Wythoffian polytopes are uniform polytopes that have a respective Coxeter diagram. They can usually be described by Wythoffian operations done on a regular polytope, with operations acting on nodes of the symmetry group of the polytope. For exmaple, the truncated cube is the truncation of the cube, with truncation being the operation that rings the first and second nodes (t0,1) and cube referring to the Coxeter diagram x4o3o, being cubic B3 symmetry starting from the fourfold axis. It is worth noting that applying Wythoffian operations to arbitrary polytopes does not usually produce Wythoffian polytopes, and for example the cantellated truncated cube is a thing that exists, but is not uniform and therefore not Wythoffian.

However, not all Wythoffian polytopes can be described with a Wythoffian operation. The simplest such example is the steric penteract, a 5D polyteron with demipenteractic D5 symmetry. It might at first seem that it described by some Wythoffian operation called "steration", but it really isn't because "steration" is not a Wythoffian operation: it does not simply consist of ringing nodes of the penteractic B5 Coxeter group. In fact, it is an operation that only applies to demicubes and rings the first and fourth (not the fifth for... reasons) nodes of the Dn Coxeter diagram beginning from one of the singular branching nodes, ignoring the other.

There is still another symmetry where this issue becomes even more relevant: the Gossetics, En. While some of them are named correctly, many others have been given rather dubious names. The best example of this is the trirectified 122 polypeton, which is not actually the trirectification of the 122 polypeton, and the actual trirectification of the 122 polypeton is not even isogonal. This page then attempts to create a more accurate naming system for them.

Naming system

The naming scheme works quite similar to the one used for Wythoffian derivatives of regular polytopes, which were already described in the Polytope Wiki article for Wythoffian operations.
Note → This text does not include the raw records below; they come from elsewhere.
(** C10. On a connected project, [scan --type t] with [t] none of
    [dependencies], [vulnerabilities], [secrets] ends with exit status
    0: the type is announced, no finding is printed for it, the
    summary follows, nothing goes to the error stream and no file
    changes.  The same holds for [analyze --type t] with [t] none of
    its four types. *)
Theorem unknown_type_is_not_an_error (self : cli) (node script t : string) (w : world) :
  gate_open self (fs w) = true ->
  (t <> "dependencies" -> t <> "vulnerabilities" -> t <> "secrets" ->
   exists w',
     run self [node; script; "scan"; "--type"; t] w = (0, w') /\
     fs w' = fs w /\ err w' = err w /\
     out w' =
       (out w ++
        ["🛡️ Running security scan..." +:+ nl;
         "🔍 Scanning for " +:+ shown_type t +:+ "...";
         ""; "📊 Security Scan Summary:"; "├── Security Score: 8.5/10";
         "├── Vulnerabilities: 1 medium"; "├── Secrets: 0 exposed";
         "└── Recommendations: 2 available" +:+ nl])%list) /\
  (t <> "quality" -> t <> "performance" -> t <> "maintainability" ->
   t <> "accessibility" ->
   exists w',
     run self [node; script; "analyze"; "--type"; t] w = (0, w') /\
     fs w' = fs w /\ err w' = err w /\
     out w' =
       (out w ++
        ["📊 Analyzing code quality..." +:+ nl;
         "🔍 Analyzing " +:+ shown_type t +:+ "...";
         ""; "🤖 AI Recommendations:"; "├── Add PropTypes for better type safety";
         "├── Implement React.memo for performance";
         "├── Add error boundaries for robustness";
         "└── Consider adding integration tests" +:+ nl])%list).
Proof.
  intros Hopen. split.
  - intros H1 H2 H3.
    unfold run. cbn [drop]. unfold command_of. cbn [lookup list_lookup].
    cbv [dispatch String.eqb Ascii.eqb Bool.eqb]. rewrite parse_type.
    rewrite runScan_single_type by (exact Hopen || apply value_or_true_truthy).
    rewrite scan_findings_unknown by assumption.
    eexists. split; [reflexivity|]. cbn [fs err out]. auto.
  - intros H1 H2 H3 H4.
    unfold run. cbn [drop]. unfold command_of. cbn [lookup list_lookup].
    cbv [dispatch String.eqb Ascii.eqb Bool.eqb]. rewrite parse_type.
    rewrite analyzeCode_single_type by (exact Hopen || apply value_or_true_truthy).
    rewrite analysis_findings_unknown by assumption.
    eexists. split; [reflexivity|]. cbn [fs err out]. auto.
Qed.

(** [scan --type licenses] on a connected project. *)
Lemma unknown_type_is_not_an_error_witness :
  exists w',
    run (constructor "/srv/lab3") ["node"; "codeant-demo.js"; "scan"; "--type"; "licenses"]
      connected_world = (0, w') /\
    fs w' = fs connected_world /\ err w' = [].
Proof.
  destruct (proj1 (unknown_type_is_not_an_error (constructor "/srv/lab3")
                     "node" "codeant-demo.js" "licenses" connected_world
                     ltac:(vm_compute; reflexivity)))
    as (w' & Hrun & Hfs & Herr & _); try discriminate.
  exists w'. auto.
Defined.

(** *** Option parsing *)

(** C8.  [parseOptions] reads the arguments two at a time, so a flag
    that follows a flag is taken as the value of the first one and is
    not parsed itself.  For [scan --fix --type secrets] the bag is
    [{ fix: '--type' }]: the flag [--type] and its value are lost,
    where the claim maps [fix] to [true] and [type] to [secrets]. *)
Theorem parseOptions_takes_a_flag_for_a_value :
  parseOptions ["--fix"; "--type"; "secrets"] = {[ "fix" := JStr "--type" ]} /\
  parseOptions ["--fix"; "--type"; "secrets"] !! "type" = None /\
  spec_parseOptions ["--fix"; "--type"; "secrets"] =
    <["fix" := JBool true]> {[ "type" := JStr "secrets" ]} /\
  parseOptions ["--fix"; "--type"; "secrets"] <>
    spec_parseOptions ["--fix"; "--type"; "secrets"].
Proof.
  repeat split; try (vm_compute; reflexivity).
  intros H. apply (f_equal (fun m => m !! "type")) in H.
  vm_compute in H. discriminate H.
Qed.

Lemma substring_all (s : string) : String.substring 0 (String.length s) s = s.
Proof. induction s as [|c s IH]; cbn; [reflexivity|]. rewrite IH. reflexivity. Qed.

Lemma flag_key (key : string) :
  startsWith ("--" ++ key) "--" = true /\ substring_from 2 ("--" ++ key) = key.
Proof.
  cbv [String.append].
  split; [destruct key; reflexivity|].
  unfold substring_from. cbn [String.length Nat.sub String.substring].
  rewrite ?Nat.sub_0_r. apply substring_all.
Qed.
(** With trunk height 1e-310 and ratio 0.01 the queue never empties. *)
Lemma binary64_underflow_run (root : Generic.Tree float) (timer : option nat)
    (c : Generic.Canvas float) (n : nat) :
  Generic.trunkHeight root = 0x0.012688b70e62bp-1022 →
  Generic.branchRatio root = 0x1.47ae147ae147bp-7 →
  within_one_ulp (Binary64.pow7 0x1.47ae147ae147bp-7) (pow 0x1.47ae147ae147bp-7 7) →
  Generic.trees
    (fst (@Generic.steps float engine n
            (Generic.new_GardenDirector [root]
               (0x0.012688b70e62bp-1022 * pow 0x1.47ae147ae147bp-7 7) timer, c)))
  ≠ [].
Proof.
  intros Hh Hr Hp.
  pose proof (binary64_underflow_never_below Hp) as Hf.
  rewrite <- Hr, <- Hh in Hf |- *.
  exact (any_never_empties (N := engine) root timer c n Hf).
Qed.

(** The size test is strict in binary64 as well: no double is below
    itself. *)
Lemma binary64_ltb_irrefl (x : float) : (x <? x) = false.
Proof.
  rewrite ltb_spec. unfold SFltb, SFcompare.
  destruct (Prim2SF x) as [[|]|[|]| |[|] m e]; try reflexivity.
  - rewrite Z.compare_refl, Pos.compare_cont_refl. reflexivity.
  - rewrite Z.compare_refl, Pos.compare_cont_refl. reflexivity.
Qed.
With a branch diagram consisting of a row of nodes with a singular node branch in the middle, notated as Coxeter symbol 1ij, ringed nodes in the row get prefixed to the main operation adjective, beginning from the closer nodes. If the row does not begin with a ringed node, the operation gets prefixed with the Latin numeral of how many nodes were skipped plus one. If the singular node branch is ringed, then the prefix demi- is added to the main operation adjective. The nomenclature for the individual operations goes as follows:

Node Name Prefix
(standard)
1 truncal trunci-
2 cantial canti-
3 runcial runci-
4 sterial steri-
5 pential penti-
6 hexial hexi-
7 heptial hepti-
8 octial octi-

As an example, the diagram     x
x o o x x o
corresponds to either demisteriruncial or demibisteritruncal, depending on which side of the row gets chosen to be the starting node. As for the previously mentioned "trirectified 122 polypeton", it would be named the sterial 221 polypeton, and the E6 omnitruncate would be named demisteriruncicantitruncal 221 polypeton.

Multiple branch extension

While the above naming scheme does work for all finite uniform polytopes using such symmetries, it fails to account for a particularly notable sixcomb which has a diagram with three branches of two nodes each: the 222 sixcomb, a noble Euclidean sixcomb made of 221 polypeta arranged in a 122 polypetal vertex figure.

In that case, there will be another set of operators that apply to the branching nodes, written before the infix -super-, the Latin word for "above", alluding to the operations being applied "above" the main row. For example,       x o
x o x
      x x
could be written as, depending on the choice of starting node and main branch (super highlighted for clarity):

If there are multiple ringed singular node branches, the demi- is prefixed by a Greek adverbial numeral prefix (dis-, tris-, etc). If there are multiple multiple node branches, there will simply be more instances of the -super- infix, with the branches ordered in increasing number of nodes. It is worth noting though that these only really apply to hyperbolic honeycombs, which are not as interesting due to their number.